Co-occurrence networks of Twitter content after manual or automatic processing. A case-study on “gluten-free”

https://doi.org/10.1016/j.foodqual.2020.103993Get rights and content

Highlights

  • Co-occurrence networks of tweets after manual coding and just cleaned were compared.

  • Cleaning and coding text provided networks with similar structure and terms relevance.

  • Most tweets on gluten free mention products: bread, cake, cookie, beer, and pizza.

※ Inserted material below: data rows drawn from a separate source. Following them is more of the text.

(** * Verification of [memmem] from [spritepal/tools/windows_compat.c]

  The file holds one function, a fallback [memmem] for platforms whose C
  library lacks it.  It is embedded here over a small byte-addressed
  memory: pointers are addresses in [Z], the heap is a finite map from
  addresses to bytes, and every access is recorded in a log, so that
  statements about which bytes a call touches can be made and proved. *)

From Stdlib Require Import ZArith Lia.
From Stdlib.Strings Require Import Byte.
From stdpp Require Import base option list gmap.

Local Open Scope Z_scope.

(** ** Memory, events and the computation monad *)

Module Mem.

(** A pointer is an address; [NULL] is address zero.  Addresses are
    unbounded integers: pointer arithmetic inside an object does not
    wrap. *)
Definition ptr : Type := Z.
Definition NULL : ptr := 0.

(** What a computation can do to memory. *)
Inductive event : Type :=
| Load (a : ptr)
| Store (a : ptr) (b : byte).

Record state : Type := mkState {
  heap : gmap Z byte;
  log : list event
}.

(** A run ends with a value, with an access outside mapped memory, or
    it is cut off because the iteration budget is used up. *)
Inductive result (A : Type) : Type :=
| Done (a : A) (s : state)
| Fault (a : ptr) (s : state)
| OutOfFuel.
Arguments Done {A} a s.
Arguments Fault {A} a s.
Arguments OutOfFuel {A}.

Definition M (A : Type) : Type := state -> result A.

Definition ret {A} (a : A) : M A := fun s => Done a s.

Definition bind {A B} (c : M A) (k : A -> M B) : M B :=
  fun s =>
    match c s with
    | Done a s' => k a s'
    | Fault a s' => Fault a s'
    | OutOfFuel => OutOfFuel
    end.

Definition record (e : event) (s : state) : state :=
  mkState (heap s) (log s ++ [e]).

(** Reading one byte through a [const char *]. *)
Definition load (a : ptr) : M byte :=
  fun s =>
    match heap s !! a with
    | Some b => Done b (record (Load a) s)
    | None => Fault a s
    end.

(** Writing one byte; part of the memory interface, never used by
    [memmem]. *)
Definition store (a : ptr) (b : byte) : M unit :=
  fun s =>
    match heap s !! a with
    | Some _ => Done tt (mkState (<[a := b]> (heap s)) (log s ++ [Store a b]))
    | None => Fault a s
    end.

Definition out_of_fuel {A} : M A := fun _ => OutOfFuel.

Definition is_load (e : event) : Prop :=
  match e with Load _ => True | Store _ _ => False end.

(** The bytes [l] lie in the heap from address [p] on. *)
Fixpoint holds (m : gmap Z byte) (p : ptr) (l : list byte) : Prop :=
  match l with
  | [] => True
  | b :: l' => m !! p = Some b /\ holds m (p + 1) l'
  end.

End Mem.

Import Mem.

Notation "x <- c ;; k" := (bind c (fun x => k))
(at level 100, c at next level, right associativity).

(** ** The C library's [memcmp] *)

(** [memcmp] of <string.h>: compares the first [n] bytes of the two
  objects as unsigned chars; the result is zero when they agree and has
  the sign of the difference of the first differing pair otherwise.  The
  model reads all [n] bytes of both objects, the largest footprint the
  C standard allows an implementation. *)
Fixpoint memcmp_bytes (k : nat) (s1 s2 : ptr) : M Z :=
match k with
| O => ret 0
| S k' =>
    a <- load s1 ;;
    b <- load s2 ;;
    r <- memcmp_bytes k' (s1 + 1) (s2 + 1) ;;
    ret (if Byte.eqb a b then r
         else Z.of_N (Byte.to_N a) - Z.of_N (Byte.to_N b))
end.

Definition memcmp (s1 s2 : ptr) (n : Z) : M Z :=
memcmp_bytes (Z.to_nat n) s1 s2.

(** ** [size_t] arithmetic and [memmem] *)

Section Memmem.

(** Width of [size_t] in bits; <stddef.h> fixes it per platform. *)
Variable size_bits : positive.

Definition SIZE_MOD : Z := 2 ^ Z.pos size_bits.

Definition is_size_t (x : Z) : Prop := 0 <= x < SIZE_MOD.

(** [a - b] and [i++] on [size_t], with wrap-around. *)
Definition size_sub (a b : Z) : Z := (a - b) mod SIZE_MOD.
Definition size_incr (i : Z) : Z := (i + 1) mod SIZE_MOD.

(** The [for] loop of [memmem], entered with the current [i]; [fuel]
    bounds the number of times the body runs. *)
Fixpoint memmem_loop (fuel : nat) (h : ptr) (haystack_len : Z)
    (n : ptr) (needle_len : Z) (i : Z) : M ptr :=
  if i <=? size_sub haystack_len needle_len then
    match fuel with
    | O => out_of_fuel
    | S fuel' =>
        c <- memcmp (h + i) n needle_len ;;
        if c =? 0 then ret (h + i)
        else memmem_loop fuel' h haystack_len n needle_len (size_incr i)
    end
  else ret NULL.

Definition memmem (fuel : nat) (haystack : ptr) (haystack_len : Z)
    (needle : ptr) (needle_len : Z) : M ptr :=
  let h := haystack in
  let n := needle in
  if needle_len =? 0 then ret haystack
  else if haystack_len <? needle_len then ret NULL
  else memmem_loop fuel h haystack_len n needle_len 0.

End Memmem.

(** ** Byte sequences and what a call is expected to touch *)

Global Instance byte_eq_decision : EqDecision byte := Byte.byte_eq_dec.

(** The needle [N] lies in the haystack [H] at offset [i]. *)
Definition occurs_at (H N : list byte) (i : nat) : Prop :=
  take (length N) (drop i H) = N.

Global Instance occurs_at_dec (H N : list byte) (i : nat) :
  Decision (occurs_at H N i) :=
  list_eq_dec (take (length N) (drop i H)) N.

(** The lowest offset among [i], [i+1], ..., [i+d-1] at which [N] lies in
    [H], if there is one. *)
Fixpoint first_occ (H N : list byte) (i : nat) (d : nat) : option nat :=
  match d with
  | O => None
  | S d' => if decide (occurs_at H N i) then Some i
            else first_occ H N (S i) d'
  end.

(** Value of [memcmp] on two byte sequences of equal length. *)
Fixpoint cmp_bytes (A B : list byte) : Z :=
  match A, B with
  | a :: A', b :: B' =>
      if Byte.eqb a b then cmp_bytes A' B'
      else Z.of_N (Byte.to_N a) - Z.of_N (Byte.to_N b)
  | _, _ => 0
  end.

(** Accesses of one [memcmp] over [k] bytes. *)
Fixpoint memcmp_log (k : nat) (s1 s2 : ptr) : list event :=
  match k with
  | O => []
  | S k' => Load s1 :: Load s2 :: memcmp_log k' (s1 + 1) (s2 + 1)
  end.

(** Accesses of [d] consecutive loop iterations starting at offset [i]. *)
Fixpoint scan_log (h n : ptr) (k : nat) (i : nat) (d : nat) : list event :=
  match d with
  | O => []
  | S d' => memcmp_log k (h + Z.of_nat i) n ++ scan_log h n k (S i) d'
  end.

(** Lay the bytes [l] out in the heap from address [p] on. *)
Fixpoint place (p : ptr) (l : list byte) (m : gmap Z byte) : gmap Z byte :=
  match l with
  | [] => m
  | b :: l' => <[p := b]> (place (p + 1) l' m)
  end.

(** The pointer [memmem] hands back for a scan outcome, and the number of
    offsets the scan went through. *)
Definition found_ptr (h : ptr) (o : option nat) : ptr :=
  match o with Some k => h + Z.of_nat k | None => NULL end.

Definition scanned (i d : nat) (o : option nat) : nat :=
  match o with Some k => (S k - i)%nat | None => d end.

(** Length of a byte sequence as passed in a [size_t] argument. *)
Definition len (l : list byte) : Z := Z.of_nat (length l).

(** The caller passes buffers that hold [H] and [N], with their exact
    lengths, and the lengths fit in [size_t]. *)
Definition valid_call (size_bits : positive) (s : state)
    (haystack : ptr) (H : list byte) (needle : ptr) (N : list byte) : Prop :=
  holds (heap s) haystack H /\ holds (heap s) needle N /\
  is_size_t size_bits (len H) /\ is_size_t size_bits (len N).

(** Number of candidate offsets, [haystack_len - needle_len + 1], and zero
    when the needle is too long for that to make sense. *)
Definition candidates (H N : list byte) : nat :=
  (length H + 1 - length N)%nat.

(** Pointer returned on [H] and [N], read off the byte sequences. *)
Definition memmem_value (haystack : ptr) (H N : list byte) : ptr :=
  if decide (length N = 0%nat) then haystack
  else if decide (length H < length N)%nat then NULL
  else found_ptr haystack (first_occ H N 0 (candidates H N)).

(** Accesses made on [H] and [N], in order. *)
Definition memmem_accesses (haystack needle : ptr) (H N : list byte) : list event :=
  if decide (length N = 0%nat) then []
  else if decide (length H < length N)%nat then []
  else scan_log haystack needle (length N) 0
         (scanned 0 (candidates H N) (first_occ H N 0 (candidates H N))).

(** A run that came back, normally or with a fault, having left the heap
    alone and having only read. *)
Definition framed {A} (s : state) (r : result A) : Prop :=
  match r with
  | Done _ s' | Fault _ s' =>
      heap s' = heap s /\
      exists evs : list event, log s' = log s ++ evs /\ Forall is_load evs
  | OutOfFuel => False
  end.

(** The address [a] lies in one of the two ranges the caller names: the
    [haystack_len] bytes from [haystack] on, or the [needle_len] bytes from
    [needle] on. *)
Definition claimed (haystack : ptr) (haystack_len : Z) (needle : ptr)
    (needle_len : Z) (a : ptr) : Prop :=
  haystack <= a < haystack + haystack_len \/
  needle <= a < needle + needle_len.

(** An access that is a load from an address in [P]. *)
Definition reads_in (P : ptr -> Prop) (e : event) : Prop :=
  match e with Load a => P a | Store _ _ => False end.

(** A run that came back having left the heap alone and having only read
    addresses in [P]; when it came back with a fault, the faulting address
    is in [P] too and is not mapped. *)
Definition confined {A} (P : ptr -> Prop) (s : state) (r : result A) : Prop :=
  match r with
  | Done _ s' =>
      heap s' = heap s /\
      exists evs : list event, log s' = log s ++ evs /\ Forall (reads_in P) evs
  | Fault a s' =>
      (heap s' = heap s /\
       exists evs : list event, log s' = log s ++ evs /\ Forall (reads_in P) evs)
      /\ P a /\ heap s !! a = None
  | OutOfFuel => False
  end.

(** ** Sample buffers *)

(** The bytes of "hello world" and of "world". *)
Definition hello_world : list byte :=
  [x68; x65; x6c; x6c; x6f; x20; x77; x6f; x72; x6c; x64].
Definition world : list byte := [x77; x6f; x72; x6c; x64].

(** The bytes of "aaaa", "aa", "abc" and "xyz". *)
Definition aaaa : list byte := [x61; x61; x61; x61].
Definition aa : list byte := [x61; x61].
Definition abc : list byte := [x61; x62; x63].
Definition xyz : list byte := [x78; x79; x7a].

(** A memory that holds [H] from [haystack] on and [N] from [needle] on,
    with nothing logged yet. *)
Definition laid_out (haystack : ptr) (H : list byte) (needle : ptr)
    (N : list byte) : state :=
  mkState (place haystack H (place needle N ∅)) [].

(** The memory of "aaaa" and "aa" with one more byte elsewhere, after an
    earlier store. *)
Definition cluttered : state :=
  mkState (<[5 := x2a]> (place 1000 aaaa (place 2000 aa ∅))) [Store 5 x2a].

(** Closed well-formedness and range goals, by evaluation. *)
Ltac by_evaluation := vm_compute; repeat split; intro; discriminate.

(** ** Facts about byte sequences in the heap *)

Lemma byte_to_N_inj (a b : byte) : Byte.to_N a = Byte.to_N b -> a = b.
Proof.
  intros E. pose proof (Byte.of_to_N a) as Ha.
  rewrite E, Byte.of_to_N in Ha. congruence.
Qed.

Lemma cmp_bytes_zero (A B : list byte) :
  length A = length B -> cmp_bytes A B = 0 <-> A = B.
Proof.
  revert B. induction A as [|a A IH]; intros [|b B] L; simpl in L; try discriminate.
  - simpl. tauto.
  - injection L as L. simpl. destruct (Byte.eqb a b) eqn:E.
    + apply Byte.byte_dec_bl in E. subst b. rewrite (IH B L).
      split; [intros ->; reflexivity | intros [= ->]; reflexivity].
    + apply Byte.eqb_false in E. split.
      * intros D. exfalso. apply E, byte_to_N_inj. lia.
      * intros [= -> _]. contradiction.
Qed.

Lemma holds_lookup (m : gmap Z byte) (p : ptr) (l : list byte) :
  holds m p l <->
  forall (k : nat) (b : byte), l !! k = Some b -> m !! (p + Z.of_nat k) = Some b.
Proof.
  revert p. induction l as [|c l IH]; intros p; simpl.
  - split; [intros _ k b E; discriminate | trivial].
  - rewrite IH. split.
    + intros [Hp Hl] [|k] b E; simpl in E.
      * injection E as <-. now rewrite Z.add_0_r.
      * replace (p + Z.of_nat (S k)) with (p + 1 + Z.of_nat k) by lia. auto.
    + intros Hl. split.
      * specialize (Hl O c eq_refl). now rewrite Z.add_0_r in Hl.
      * intros k b E. specialize (Hl (S k) b E).
        now replace (p + Z.of_nat (S k)) with (p + 1 + Z.of_nat k) in Hl by lia.
Qed.

Lemma holds_window (m : gmap Z byte) (p : ptr) (l : list byte) (i k : nat) :
  holds m p l -> holds m (p + Z.of_nat i) (take k (drop i l)).
Proof.
  rewrite !holds_lookup. intros Hl j b E.
  apply lookup_take_Some in E as [E _]. rewrite lookup_drop in E.
  specialize (Hl _ _ E). now replace (p + Z.of_nat i + Z.of_nat j)
    with (p + Z.of_nat (i + j)) by lia.
Qed.

Lemma holds_place_here (p : ptr) (l : list byte) (m : gmap Z byte) :
  holds (place p l m) p l.
Proof.
  assert (G : forall l p q b m, q < p -> place p l (<[q := b]> m) = <[q := b]> (place p l m)).
  { clear. induction l as [|c l IH]; intros p q b m L; simpl; [reflexivity|].
    rewrite IH by lia. apply insert_insert_ne. lia. }
  assert (F : forall l p q b m, q < p -> holds m p l -> holds (<[q := b]> m) p l).
  { clear. induction l as [|c l IH]; intros p q b m L; simpl; [trivial|].
    intros [E Hl]. split; [rewrite lookup_insert_ne by lia; exact E|].
    apply IH; [lia | exact Hl]. }
  revert p. induction l as [|c l IH]; intros p; simpl; [trivial|].
  split; [apply lookup_insert_eq|]. apply F; [lia | apply IH].
Qed.
(** * Bitbucket webhooks: the event dispatcher

    A shallow embedding of the [bitbucket] package: the [Webhook] type with
    its handler registry, the package-level [eventTypeMap], and the methods
    [ServeHTTP], [Handle] and [badRequest].

    Go maps are finite maps ([gmap]); a nil map is [None].  The effects of
    [ServeHTTP] (map reads, the allocation of the payload, the JSON decoder,
    the call of the handler, the two loggers and the response writer) are
    threaded through a state monad over a [World], which also keeps the
    chronological list of the steps that were taken. *)

From Stdlib Require Import Ascii String.
From stdpp Require Import gmap strings list fin_maps.

Open Scope Z_scope.

(** ** Payload types (types.go)

    The seventeen struct types that occur as values of [eventTypeMap].  Only
    their identity matters to the dispatcher: it hands [reflect.TypeOf] of
    the table entry to [reflect.New]. *)
Inductive EventType : Set :=
  | RepoPushEvent
  | RepoForkEvent
  | RepoCommitCommentCreatedEvent
  | RepoCommitStatusCreatedEvent
  | RepoCommitStatusUpdatedEvent
  | IssueCreatedEvent
  | IssueUpdatedEvent
  | IssueCommentCreatedEvent
  | PullRequestCreatedEvent
  | PullRequestUpdatedEvent
  | PullRequestApprovedEvent
  | PullRequestApprovalRemovedEvent
  | PullRequestMergedEvent
  | PullRequestDeclinedEvent
  | PullRequestCommentCreatedEvent
  | PullRequestCommentUpdatedEvent
  | PullRequestCommentDeletedEvent.

(** map of webhook events to the payload type *)
Definition eventTypeMap : gmap string EventType :=
  list_to_map
    [ ("repo:push", RepoPushEvent);
      ("repo:fork", RepoForkEvent);
      ("repo:commit_comment_created", RepoCommitCommentCreatedEvent);
      ("repo:commit_status_created", RepoCommitStatusCreatedEvent);
      ("repo:commit_status_updated", RepoCommitStatusUpdatedEvent);
      ("issue:created", IssueCreatedEvent);
      ("issue:updated", IssueUpdatedEvent);
      ("issue:comment_created", IssueCommentCreatedEvent);
      ("pullrequest:created", PullRequestCreatedEvent);
      ("pullrequest:updated", PullRequestUpdatedEvent);
      ("pullrequest:approved", PullRequestApprovedEvent);
      ("pullrequest:unapproved", PullRequestApprovalRemovedEvent);
      ("pullrequest:fulfilled", PullRequestMergedEvent);
      ("pullrequest:rejected", PullRequestDeclinedEvent);
      ("pullrequest:comment_created", PullRequestCommentCreatedEvent);
      ("pullrequest:comment_updated", PullRequestCommentUpdatedEvent);
      ("pull_request:comment_deleted", PullRequestCommentDeletedEvent) ].

(** ** The parts of Go's library the package calls *)

(** A Go [error]: [None] is nil, [Some s] an error whose [Error()] is [s]. *)
Definition error := option string.

(** What a Go call can do besides returning: panic. *)
Inductive Outcome (A : Type) : Type :=
  | Returns (a : A)
  | Panics (msg : string).
Arguments Returns {A} a.
Arguments Panics {A} msg.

  • Users share how to get gluten-free products (buying or preparing) or eating situations.

Abstract

Gathering information from social networks such as Twitter has emerged to obtain spontaneous and direct opinions of users about a topic. This study focuses on using co-occurrence networks to analyse Twitter information. The objectives were to study the impact of text pre-treatment (codification based in qualitative analysis or just pre-cleaning) and to apply co-occurrence networks for analysing what is said on Twitter about specific topics like “gluten-free”. As such, 16,386 tweets in Spanish containing terms “sin-gluten” and “gluten-free” were collected. A subset of 3000 tweets was used to make co-occurrence networks two ways: i) from the manually coded text and ii) from pre-cleaned text. Results indicate that the co-occurrence network from pre-cleaned text provides meaningful information showing structure and relevance for terms like the network from coded text. The whole set of tweets was used to explore Twitter information on gluten-free, showing users share information about products, occasions, social situations, and places but also product characteristics, sensations, and diet or health issues related to the products. Five product categories, critical for the lack of gluten (bread, cake, cookie, beer, and pizza), occupied most tweets, and according to the related terms, were intended to recommend how to get (buying or cooking) these gluten-free products and to exhibit what (how, when, and where) they prepare and eat. These aspects were different among products, and separated co-occurrence networks allowed better identification.

Introduction

In recent years, an increase in consumer demand has been observed for gluten-free products (Christoph et al., 2018, Missbach et al., 2015, Molina-Rosell, 2013). Research on gluten-free products has focused on strategies dealing with the negative impact a lack of gluten has on the quality properties of these products. Manufacturing gluten-free cereal products is a challenging task for the food industry (Capriles et al., 2016, Houben et al., 2012). Besides, according to Naqash, Gani, Gani, and Masoodi (2017), most approaches include the addition of functional ingredients to the formulation (gluten-free flours, starches, hydrocolloids, proteins, fats, and fibres) or the adoption of alternative processing methods (high pressure, extrusion, and sourdough fermentation) to produce gluten-free products with good sensory quality, especially a texture comparable to those containing gluten (Marston et al., 2016, Matos and Rosell, 2012, O’Shea et al., 2013, Penjumras et al., 2019).

However, according to do Nascimento, Fiates, and Teixeira (2017), consumers concerns for gluten-free products include sensory quality of products and the issues they experience trying to have a “normal life”, especially in a social context. Still, information on the relevance of extrinsic properties of products, context aspects, and individual attitudes and opinions of gluten-free consumers is scarce. This is for the difficulty in finding coeliac participants for consumer studies, accounting for an estimated 1–2% of population (Sapone et al., 2012). Therefore, we believe what is said on social media networks may be a way to obtain opinions of this target group of consumers, allowing us to understand their motivations and interests when consuming gluten-free products.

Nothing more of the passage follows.